Y Helena sonrió. Quizás aquella noche de luna llena Lucca escapó de la casa justo antes de la salida de la luna y se quedó en el jardín escuchando a Helena retorcerse del dolor y la desesperación entre las telarañas y las asperezas de la jaula secreta, mientras su piel pálida hasta el azul daba paso a la bestia despreciable en la que se transformaba cada mes. Tal vez había adivinado cómo sus formas de mujer dejaban salir por esa noche única a un endemoniado ser de pelaje espeso y ojos del color de lo absurdo, esos mismos ojos que tantas veces se entrecerraron al contacto de sus besos.
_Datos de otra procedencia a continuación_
(** ** Dispatch *)
Definition BuildUnsignedTx (w : Wallet) (wr : WithdrawalRequest) (nonce : Z)
    (outpoints : list string) (opts : BuildOpts) : Go UnsignedTx :=
  if IsEVM (w_Chain w) then of_result (buildEVMUnsignedTx w wr nonce)
  else if w_Chain w =s ChainBitcoin then
    of_result (buildBTCUnsignedTx w wr outpoints opts)
  else if w_Chain w =s ChainSolana then buildSolanaUnsignedTx w wr opts
  else throw (ErrNew ("unsupported chain " +:+ quote (w_Chain w))).
End builder.

(** ** Theorems *)
Section theorems.
Context `{UUIDLib} `{DecimalLib} `{CryptoLib}.

Lemma map_result_Forall2 {A B} (f : A → result B) l ys :
  map_result f l = Ok ys ↔ Forall2 (λ x y, f x = Ok y) l ys.
Proof.
  revert ys. induction l as [|x l IH]; intros ys; simpl.
  - split; [by intros [= <-]|by inversion_clear 1].
  - unfold mbind, result_bind. split.
    + destruct (f x) as [y|] eqn:Hx; [|done]. destruct (map_result f l) eqn:Hl; [|done].
      intros [= <-]. constructor; [done|]. by apply IH.
    + inversion 1 as [|? y ? ys' Hx Hl]; subst. rewrite Hx.
      by apply IH in Hl as ->.
Qed.

Lemma btc_input_outpoint op ti :
  btc_input op = Ok ti → parseOutpoint op = Ok (ti_PreviousOutPoint ti).
Proof.
  unfold btc_input. destruct (parseOutpoint op) as [o|]; simpl; [|done].
  by intros [= <-].
Qed.

(** The inputs before signing. *)
Lemma unsigned_inputs ops ins :
  Forall2 (λ op ti, btc_input op = Ok ti) ops ins →
  Forall2 (λ op ti, ∃ o, parseOutpoint op = Ok o ∧ ti = MkTxIn o [] 0xfffffffd) ops ins.
Proof.
  intros HF. eapply Forall2_impl; [exact HF|]. intros op ti. unfold btc_input.
  destruct (parseOutpoint op) as [o|]; simpl; [|done]. intros [= <-]. by exists o.
Qed.

(** C24. A Bitcoin withdrawal spends exactly its reserved outpoints, in order, and pays
    the whole part of the amount to the recipient in a single output.  What is signed
    is, per input, the witness signature hash of that very transaction, for an output
    of the wallet's key hash (version 0 and the twenty bytes) and for an equal share of
    the amount, which is the value the source takes each input to have.  The assembled
    transaction is the one that was hashed, input by input with its outpoint and its
    sequence, with the input's own 64 bytes of the signature, the sighash type and the
    public key (33 zeros when none was resolved) as witness.  A signature too short for
    the inputs is refused. *)
Theorem buildBTCUnsignedTx_correct w wr ops opts u :
  length (bk_PubKeyHash (bo_BTC opts)) = 20%nat →
  buildBTCUnsignedTx w wr ops opts = Ok u →
  ∃ amount script ins hashes,
    let tx inputs := MkMsgTx 2 inputs [MkTxOut (dec_IntPart amount) script] in
    let pub := if bool_decide (bk_CompressedPubKey (bo_BTC opts) = []) then replicate 33 0
               else bk_CompressedPubKey (bo_BTC opts) in
    dec_NewFromString (wr_Amount wr) = Ok amount ∧
    btcAddrScript (wr_ToAddress wr) = Ok script ∧
    Forall2 (λ op ti, ∃ o, parseOutpoint op = Ok o ∧ ti = MkTxIn o [] 0xfffffffd) ops ins ∧
    ut_Payload u = concat hashes ∧
    Forall2 (λ i h, CalcWitnessSigHash (0 :: 20 :: bk_PubKeyHash (bo_BTC opts)) (tx ins) i
        (Z.quot (dec_IntPart amount) (Z.of_nat (length ops))) = Ok h)
      (seq 0 (length ops)) hashes ∧
    ∀ sig, if decide (length ops * 64 ≤ length sig)%nat
      then ut_Assemble u sig = wrap_result "btc serialize" (MsgTx_Serialize (tx
        (imap (λ i ti, MkTxIn (ti_PreviousOutPoint ti)
          [take 64 (drop (i * 64) sig) ++ [1]; pub] (ti_Sequence ti)) ins)))
      else ∃ e, ut_Assemble u sig = Err e.
Proof.
  intros Hpk. unfold buildBTCUnsignedTx. case_bool_decide; [done|].
  destruct (dec_NewFromString _) as [amount|] eqn:Ha; simpl; [|done].
  destruct (btcAddrScript _) as [script|] eqn:Hs; simpl; [|done].
  destruct (WitnessPubKeyHash_script _ Hpk) as (a & Hna & Hscript).
  unfold mustP2WPKHAddr. rewrite Hna. simpl. rewrite Hscript.
  destruct (map_result btc_input ops) as [ins|] eqn:Hi; simpl; [|done].
  destruct (map_result _ (seq _ _)) as [hs|] eqn:Hh; simpl; [|done]. intros [= <-].
  apply map_result_Forall2 in Hi, Hh. pose proof (Forall2_length _ _ _ Hi) as Hlen.
  exists amount, script, ins, hs. simpl. split_and!; [done|done|by apply unsigned_inputs|done|..].
  - rewrite <- Hlen in Hh. eapply Forall2_impl; [exact Hh|]. intros i h Hw.
    simpl in Hw. destruct (CalcWitnessSigHash _ _ _ _) eqn:Hc in Hw; [|done].
    injection Hw as <-. exact Hc.
  - intros sig. unfold btc_assemble. simpl. rewrite <- Hlen. case_decide.
    + by rewrite (proj2 (Z.ltb_ge _ _)) by lia.
    + rewrite (proj2 (Z.ltb_lt _ _)) by lia. by eexists.
Qed.

(** *** Solana *)

(** The wire format of a legacy message, read by an independent parser: three bytes of
    header, and lengths in the variable-length form of Solana (seven bits a byte, at
    most three bytes). *)
Record Instruction : Type := MkInstruction {
  ix_program : Z;
  ix_accounts : list byte;
  ix_data : list byte
}.

Record Message : Type := MkMessage {
  msg_header : list byte;
  msg_keys : list (list byte);
  msg_blockhash : list byte;
  msg_instructions : list Instruction
}.

Definition Parser (A : Type) : Type := list byte → option (A * list byte).

Definition p_take (n : nat) : Parser (list byte) := λ l,
  if bool_decide (n ≤ length l)%nat then Some (take n l, drop n l) else None.

Definition p_byte : Parser byte := λ l,
  match l with b :: l => Some (b, l) | [] => None end.

Definition p_length : Parser nat := λ l,
  '(b0, l) ← p_byte l;
  if b0 <? 128 then Some (Z.to_nat b0, l) else
  '(b1, l) ← p_byte l;
  if b1 <? 128 then Some (Z.to_nat (b0 - 128 + 128 * b1), l) else
  '(b2, l) ← p_byte l;
  Some (Z.to_nat (b0 - 128 + 128 * (b1 - 128) + 16384 * b2), l).

Fixpoint p_many {A} (p : Parser A) (n : nat) : Parser (list A) := λ l,
  match n with
  | O => Some ([], l)
  | S n => '(x, l) ← p l; '(xs, l) ← p_many p n l; Some (x :: xs, l)
  end.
Quizás habría escuchado sus lastimeros aullidos plenos de hambres y de sangre inocente.
Quizás había escapado a tiempo. Quizás ella lo había amado lo suficiente como para dejarlo escapar. O quizás eso era lo que él quería que ella creyera…
Aquella sería una de las últimas sonrisas de Helena.
La postal estaba bañada en un poderoso corrosivo que destruyó el baño de oro de la sortija de Helena. La plata de la joya original entraría en contacto con su piel de alabastro.
La venganza de Lucca estaba completa. Su amante lo había abandonado por ella. Lucca jamás amaría a nadie como había amado a Iván. Iván Kovac. La última víctima del hambre infinita de Helena.”

Un silencio rodeaba la pequeña llamita azul alimentada por alcohol. El fondue se había acabado. Las botellas vacías y los corchos tapizaban la alfombra roja con diseños negros. Rebeca y Victoria se habían dormido sin remedio bajo los efectos del narcótico suave que Samuel había colocado en cada botella de Fetish que había descorchado aquella noche de niebla.
Cada vez que Isabel contaba algo, Samuel sabía que terminaría entre sus brazos. Al día siguiente, siempre podrían echarle la culpa uno de esos cuentos aburridos. Menos mal que su vida no dependía de inventar historias. Siempre tendría un lugar en la firma de abogados de sus padres. Drake, Robin & Germánico. Una de las mejores de toda Latinoamérica.